井口昇監督が明かす「ライヴ」映画化の苦労とは?
2014年5月3日 09:30

[映画.com ニュース] 人気作家・山田悠介の「ライヴ」が角川文庫創刊65周年記念作品として映画化。監督・脚本を務めた「片腕マシンガール」「電人ザボーガー」の鬼才・井口昇監督が、映画化の苦労と「角川映画」への思いを明かした。
「『リアル鬼ごっこ』などで若い世代に人気の山田さんと自分では、“水と油”だと思っていました」と言う井口監督。「(オファーがあった時に)何本か映画化候補の作品があって、その1本が『ライヴ』でした」と振り返る。「デスマラソンと聞くと、『デス・レース2000年』や『バトルランナー』を思い出して面白そうじゃないですか」と、監督は原作を読み進めていくが、やがて大きな問題にぶち当たる。100人を超えるランナーがひた走るデスマラソンはお台場からスタートし、その模様はテレビで生放送されて全国が大騒ぎとなる。ヘリが何10台と飛び交い、無数のパトカーが走り回る展開に、「これは、映画にするにはお金が掛かりすぎる」と頭を抱えたという。
「そこで、『角川映画』というものに立ち返ったときに、出版社が作っている映画でありながら“原作を解体している”ということに気づいたんです」と監督は言う。「『Wの悲劇』ですと、原作の話は映画の中の舞台作として登場しました。『金田一耕助の冒険』は、未完の原作の結末を映画で描こうとしました。それに『野生の証明』は、ずっと原作通りの人間群像が続くのですが、終盤では主人公たちが戦車に囲まれるという、アメリカでロケしたスケールの大きな映像に変わっていくんです」。
この点に気づいたことが、監督が「角川らしい」と称するメタフィクション構造、つまり「ライヴ」という原作をそのまま映画にするのではなく、“家族を拉致されてデスマラソンに挑む出場者たちがレース攻略に活用するキーアイテムとして、『ライヴ』の文庫本そのものが登場する”という出色のアイデアへと結実するのだ。

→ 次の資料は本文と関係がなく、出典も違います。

(** A run of [parse_options] that succeeds read a cipher name alone or
    followed by the one flag. *)
Lemma parse_options_true env options_string options options' t :
  fst (parse_options env options_string options t) = Ret (true, options') ->
  exists cipher_name c kernel_name,
    has_delimiter ":" cipher_name = false
    /\ lookup_cipher env cipher_name = Ret c
    /\ get_kernel_name c = Some kernel_name
    /\ ((options_string = cipher_name /\ options' = set_cipher options c)
        \/ (options_string = cipher_name +++ ":wrappedkey_v0"
            /\ options' = set_use_hw_wrapped_key (set_cipher options c) true)).
Proof.
  unfold parse_options.
  destruct (Split options_string ":") as [|piece [|flag [|more rest]]] eqn:Es.
  - now apply Split_not_nil in Es.
  - apply Split_one in Es. destruct Es as [-> Hp].
    cbn [List.length Nat.ltb Nat.leb orb nth Nat.eqb].
    unfold bind, lift, log, ret.
    destruct (lookup_cipher env piece) as [c|] eqn:El; [ | discriminate ].
    destruct (get_kernel_name c) as [k|] eqn:Ek; [ | discriminate ].
    cbn. intros [= <-]. exists piece, c, k.
    split; [ assumption | split; [ assumption | split; [ assumption | ] ] ].
    left. split; reflexivity.
  - apply Split_more in Es. destruct Es as (c' & s' & -> & Hc & Hp & Hs).
    apply is_colon in Hc. subst c'.
    apply Split_one in Hs. destruct Hs as [-> Hf].
    cbn [List.length Nat.ltb Nat.leb orb nth Nat.eqb].
    unfold bind, lift, log, ret.
    destruct (lookup_cipher env piece) as [c|] eqn:El; [ | discriminate ].
    destruct (get_kernel_name c) as [k|] eqn:Ek; [ | discriminate ].
    destruct (flag =? "wrappedkey_v0")%string eqn:Ef; [ | discriminate ].
    apply String.eqb_eq in Ef. subst flag.
    cbn. intros [= <-]. exists piece, c, k.
    split; [ assumption | split; [ assumption | split; [ assumption | ] ] ].
    right. split; reflexivity.
  - cbn. discriminate.
Qed.

Lemma parse_options_cipher_alone env cipher_name c kernel_name options t :
  has_delimiter ":" cipher_name = false ->
  lookup_cipher env cipher_name = Ret c ->
  get_kernel_name c = Some kernel_name ->
  parse_options env cipher_name options t = (Ret (true, set_cipher options c), t).
Proof.
  intros Hp El Ek. unfold parse_options.
  rewrite (proj2 (Split_one ":" cipher_name cipher_name) (conj eq_refl Hp)).
  cbn [List.length Nat.ltb Nat.leb orb nth Nat.eqb].
  unfold bind, lift, ret. now rewrite El, Ek.
Qed.

Lemma parse_options_cipher_wrapped env cipher_name c kernel_name options t :
  has_delimiter ":" cipher_name = false ->
  lookup_cipher env cipher_name = Ret c ->
  get_kernel_name c = Some kernel_name ->
  parse_options env (cipher_name +++ ":wrappedkey_v0") options t
  = (Ret (true, set_use_hw_wrapped_key (set_cipher options c) true), t).
Proof.
  intros Hp El Ek. unfold parse_options.
  assert (Es : Split (cipher_name +++ ":wrappedkey_v0") ":"
               = [cipher_name; "wrappedkey_v0"%string]).
  { apply Split_more. exists ":"%char, "wrappedkey_v0"%string.
    repeat split; auto. }
  rewrite Es.
  cbn [List.length Nat.ltb Nat.leb orb nth Nat.eqb].
  unfold bind, lift, ret. now rewrite El, Ek.
Qed.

主人公の名前と家族を救うためのデスレースという設定は踏襲しながらも、映画は「海賊戦隊ゴーカイジャー」の山田裕貴、「あまちゃん」の大野いと、「カノジョは嘘を愛しすぎてる」の森永悠希が演じる3人の若者を中心とした群像劇。アクション、お色気、スプラッターという、井口作品ならではのテイストも満載だ。なかでも、入来茉里扮する少女が武器を手に取ったことで狂気にかられ、殺りくを繰り返すアクションシーンは見どころのひとつ。「ひょう変していくものは、映画のカタルシスだと思っています」と監督も胸を張る。監督による約300人のオーディションから選ばれた森田涼花、佐々木心音ら若手女優、村杉蝉之介、津田寛治、諏訪太朗、生稲晃子、志垣太郎といったキャスティングにも注目だ。
「先が読めない面白さ、大人が面白がれる“山田悠介”映画として、ベストを尽くせたと思います。映画館に行って映画を見るという体験の楽しさを教えてくれた角川映画へのオマージュも入れていますから、いくつ見つけられるかも楽しんでほしいです」
「ライヴ」は、5月10日から全国公開。